Yes, I use a menstrual cup.
No, I’m not a weirdo. I don’t have anything particular against tampons and pads. No, I don’t have a fetish for scat or bodily fluids. And no, I’m not one of those people in the mangy koala suits who is asking you for cash at the train station.
I just find it very simple and convenient.
Menstrual cups have been around for about 80 years. They don’t have a particularly high profile in Australia. I first read about them in a feminist chatroom (it was the 90s, ok?).
Now it’s not true to say that when women get together (in person or online), we sit around and talk about periods. But when one woman has an excellent experience with a product, then they like to spread the word (the same goes for vibrators and hair removal techniques – both of which have been recommended to me by colleagues, in the workplace). It’s just the decent thing to do.
More: Luxury tampons for fancy vaginas. They’re a thing.
With that in mind, here’s what I’d like you to know about my menstrual cup.

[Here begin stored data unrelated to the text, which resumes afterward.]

(* ===== verification/_CoqProject ===== *)
-Q . S2P
Prelude.v
RustStd.v
Text.v
Error.v
Protocol.v
IpFilter.v
Dns.v
Acl.v
Hooks.v
AclRouter.v
Codec.v
Connection.v
AsyncIo.v
Relay.v
RelayLive.v
Logger.v
ConfigAuto.v
Config.v
Server.v
Effects.v
Handler.v
Udp.v
UdpSession.v
UdpReplies.v
Ssrf.v
Typing.v
Percent.v
Grpc.v
GrpcConn.v
Ws.v
WsRelay.v
GrpcRelay.v
Net.v
Runner.v
Panel.v
Main.v
Service.v
Wire.v
Session.v
WsSession.v
GrpcSession.v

I bought my first cup online about 10 years ago. I had gone back to do some post graduate study and was financially poor and time rich.
The first time I used it, I stood starkers in the bathroom with my laptop open on the bath and a mirror propped up against the sink. After a series of Moulin Rouge-worthy high-kicks, some silicon origami and several helpful online videos, I got the cup up in there. I gave it a twist to make sure it was in place.